Ghost currently has version strings in multiple locations that must be kept in sync:

Location	Current Value	What uses it
`frontend/src-tauri/tauri.conf.json` → `version`	`0.1.0`	Tauri app version, updater comparison
`frontend/vite.config.ts` → `__APP_VERSION__`	`0.1.0`	Frontend display, Sentry release tag
`.gitlab-ci.yml` → `GHOST_VERSION`	`0.1.0`	CI package naming, release tag
`frontend/src-tauri/Cargo.toml` → `version`	`0.1.0`	Rust crate version
`cmd/ghost/main.go` → Sentry release	`ghost@0.1.0`	Backend error tracking
`extension/manifest.json` → `version`	`1.0.0`	Chrome extension version (independent)

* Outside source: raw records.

(** The keys of the decoded mapping. *)
Definition keys (kw : kwargs) : list string :=
  given "item_name" (kw_item_name kw) ++ given "amount" (kw_amount kw)
    ++ given "category" (kw_category kw) ++ given "date" (kw_date kw)
    ++ given "currency" (kw_currency kw) ++ given "note" (kw_note kw)
    ++ given "row_id" (kw_row_id kw)
    ++ given "start_date" (kw_start_date kw)
    ++ given "end_date" (kw_end_date kw)
    ++ given "summary" (kw_summary kw)
    ++ given "start_time_str" (kw_start_time_str kw)
    ++ given "duration_minutes" (kw_duration_minutes kw)
    ++ given "max_results" (kw_max_results kw)
    ++ given "event_id" (kw_event_id kw)
    ++ kw_other kw.

Definition mem (k : string) (l : list string) : bool :=
  existsb (String.eqb k) l.

Definition quoted (k : string) : string := String "'" k +:+ "'".

(** ['a'], ['a' and 'b'], ['a', 'b', and 'c'] *)
Definition name_list (l : list string) : string :=
  match l with
  | [] => EmptyString
  | [a] => quoted a
  | [a; b] => quoted a +:+ " and " +:+ quoted b
  | a :: rest =>
      quoted a +:+ ", "
        +:+ (fix tail (l : list string) : string :=
               match l with
               | [] => EmptyString
               | [z] => "and " +:+ quoted z
               | y :: l' => quoted y +:+ ", " +:+ tail l'
               end) rest
  end.

Definition missing_error (f : string) (missing : list string) : Py.exn :=
  Py.Other (f +:+ "() missing " +:+ Text.str_Z (Tools.len missing)
              +:+ " required positional argument"
              +:+ (if Tools.len missing =? 1 then ": " else "s: ")
              +:+ name_list missing).

Definition unexpected_error (f k : string) : Py.exn :=
  Py.Other (f +:+ "() got an unexpected keyword argument " +:+ quoted k).

Definition mapping_error (f type_name : string) : Py.exn :=
  Py.Other ("tools." +:+ f +:+ "() argument after ** must be a mapping, not "
              +:+ type_name).

(** The keys in the order Python meets them: the order of the JSON
    object (a key that order leaves out comes after those it lists). *)
Definition ordered_keys (kw : kwargs) : list string :=
  filter (fun k => mem k (keys kw) = true) (kw_order kw) ++ keys kw.

(** The part of binding that does not depend on the values: [args] is
    a mapping, every key is a parameter (the first that is not is
    named in the error), every required parameter has a key. *)
Definition bind {S} (f : string) (required optional : list string)
    (args : py_args) : Py.M S kwargs :=
  match args with
  | ArgsOther ty => Py.raise (mapping_error f ty)
  | ArgsObject kw =>
      match filter (fun k => mem k (required ++ optional) = false)
              (ordered_keys kw) with
      | k :: _ => Py.raise (unexpected_error f k)
      | [] =>
          match filter (fun k => mem k (keys kw) = false) required with
          | [] => Py.ret kw
          | missing => Py.raise (missing_error f missing)
          end
      end
  end.

(** Reading a required parameter after [bind] has passed. *)
Definition required {S A} (f key : string) (o : option A) : Py.M S A :=
  match o with
  | Some a => Py.ret a
  | None => Py.raise (missing_error f [key])
  end.

Definition attribute_error (f : string) : Py.exn :=
  Py.Other ("module 'tools' has no attribute " +:+ quoted f).

Section WithCalendar.

(** The body of [create_calendar_event], which talks to the calendar
    collaborator only. *)
Variable create_calendar_event : string -> string -> Z -> Py.M ledger string.

Definition call_append_to_sheet (args : py_args) : Py.M ledger string :=
  kw <- bind "append_to_sheet" ["item_name"; "amount"; "category"]
          ["date"; "currency"; "note"] args ;;
  item_name <- required "append_to_sheet" "item_name" (kw_item_name kw) ;;
  amount <- required "append_to_sheet" "amount" (kw_amount kw) ;;
  category <- required "append_to_sheet" "category" (kw_category kw) ;;
  Tools.append_to_sheet item_name amount category (kw_date kw)
    (default "€" (kw_currency kw)) (default EmptyString (kw_note kw)).

Definition call_create_calendar_event (args : py_args) : Py.M ledger string :=
  kw <- bind "create_calendar_event" ["summary"; "start_time_str"]
          ["duration_minutes"] args ;;
  summary <- required "create_calendar_event" "summary" (kw_summary kw) ;;
  start_time_str <- required "create_calendar_event" "start_time_str"
                      (kw_start_time_str kw) ;;
  create_calendar_event summary start_time_str
    (default 60 (kw_duration_minutes kw)).

Definition call_delete_specific_row (args : py_args) : Py.M ledger string :=
  kw <- bind "delete_specific_row" ["row_id"] [] args ;;
  row_id <- required "delete_specific_row" "row_id" (kw_row_id kw) ;;
  Tools.delete_specific_row row_id.

Definition call_update_specific_row (args : py_args) : Py.M ledger string :=
  kw <- bind "update_specific_row" ["row_id"]
          ["item_name"; "amount"; "category"; "date"; "currency"; "note"]
          args ;;
  row_id <- required "update_specific_row" "row_id" (kw_row_id kw) ;;
  Tools.update_specific_row row_id (kw_item_name kw) (kw_amount kw)
    (kw_category kw) (kw_date kw) (default "€" (kw_currency kw))
    (kw_note kw).

Definition call_calculate_total (args : py_args) : Py.M ledger string :=
  kw <- bind "calculate_total" [] ["start_date"; "end_date"] args ;;
  Total.calculate_total (kw_start_date kw) (kw_end_date kw).

(** [tools.py] defines no [list_calendar_events],
    [update_calendar_event] or [delete_calendar_event]: looking the
    name up in the module raises [AttributeError]. *)
Definition py_tools : tools_module :=
  {| t_get_sheet_url := Tools.get_sheet_url;
     t_append_to_sheet := call_append_to_sheet;
     t_create_calendar_event := call_create_calendar_event;
     t_list_calendar_events :=
       fun _ => Py.raise (attribute_error "list_calendar_events");
     t_update_calendar_event :=
       fun _ => Py.raise (attribute_error "update_calendar_event");
     t_delete_calendar_event :=
       fun _ => Py.raise (attribute_error "delete_calendar_event");
     t_delete_last_row := Tools.delete_last_row;
     t_delete_specific_row := call_delete_specific_row;
     t_update_specific_row := call_update_specific_row;
     t_calculate_total := call_calculate_total |}.

End WithCalendar.

End Call.

(** ** [main.py]: the conversation store *)

Module Main.

Import Sheet Engine.

(** What the process reads from its surroundings: the persona template
    [SYSTEM_PROMPT] (a function of the time text put into it) and
    [os.getenv("AUTHORIZED_USER_ID")]. *)
Record config := mk_config {
  system_prompt : string -> string;
  authorized_user_id : option string
}.

(** [memory.json]: absent, unreadable, or the snapshot last written. *)
Inductive file :=
| Absent
| Unreadable
| Saved (data : gmap Z (list message)).

Record bot := mk_bot {
  user_conversations : gmap Z (list message);
  memory_file : file;
  disk_writable : bool;         (* whether [open(MEMORY_FILE, 'w')] succeeds *)
  service_log : list request;   (* attempts made at the model service *)
  world : ledger
}.

Definition with_conversations (m : gmap Z (list message)) (b : bot) : bot :=
  mk_bot m (memory_file b) (disk_writable b) (service_log b) (world b).

(** [load_memory()] *)
Definition load_memory (b : bot) : bot :=
  match memory_file b with
  | Saved data => with_conversations data b
  | Absent | Unreadable => with_conversations ∅ b
  end.

(** [save_memory()] *)
Definition save_memory (b : bot) : bot :=
  if disk_writable b
  then mk_bot (user_conversations b) (Saved (user_conversations b))
         (disk_writable b) (service_log b) (world b)
  else b.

The extension version (1.0.0) is intentionally different from the app version (0.1.0) because the extension has its own release lifecycle.

Sidecar Communication

When Ghost runs as a desktop app, the Tauri Rust shell launches the Go backend as a “sidecar” subprocess. Here’s how they communicate:

Tauri spawns ghost-engine --sidecar
The Go binary detects the --sidecar flag and picks ephemeral ports (instead of using the configured defaults)

Go prints a single JSON line to stdout:

{"api_port": 52341, "proxy_port": 52342, "token": "a1b2c3..."}

Tauri reads this JSON within a 15-second timeout
Tauri navigates the WebView to http://localhost:{api_port} (production) or http://localhost:5173 (development)
The authentication token is passed to the frontend, which uses it for all API calls and WebSocket connections

macOS PATH enrichment: When running as a sidecar, the Go binary enriches its PATH environment variable with common macOS tool locations (/opt/homebrew/bin, /usr/local/bin, ~/go/bin, ~/.cargo/bin, ~/.local/bin). This is necessary because macOS GUI applications don’t inherit the user’s shell PATH, which means tools like frida, adb, xcrun, and security scanners wouldn’t be found otherwise.

Safety Net

The Tauri shell includes a safety net that prevents internet loss if the Go sidecar crashes while system proxy is enabled. Every 3 seconds, the Tauri app polls the sidecar’s health endpoint. If 3 consecutive polls fail (9 seconds of downtime), and the system proxy was configured to route through Ghost, Tauri natively disables the system proxy using platform-specific code:

macOS: Clears the proxy address first, then disables the proxy state (4 networksetup commands per network service)
Windows: Sets ProxyEnable=0 in the registry at HKCU\Software\Microsoft\Windows\Internet Settings
Linux: No-op (system proxy is not managed on Linux)

This ensures users never get stranded without internet access, even if Ghost crashes unexpectedly.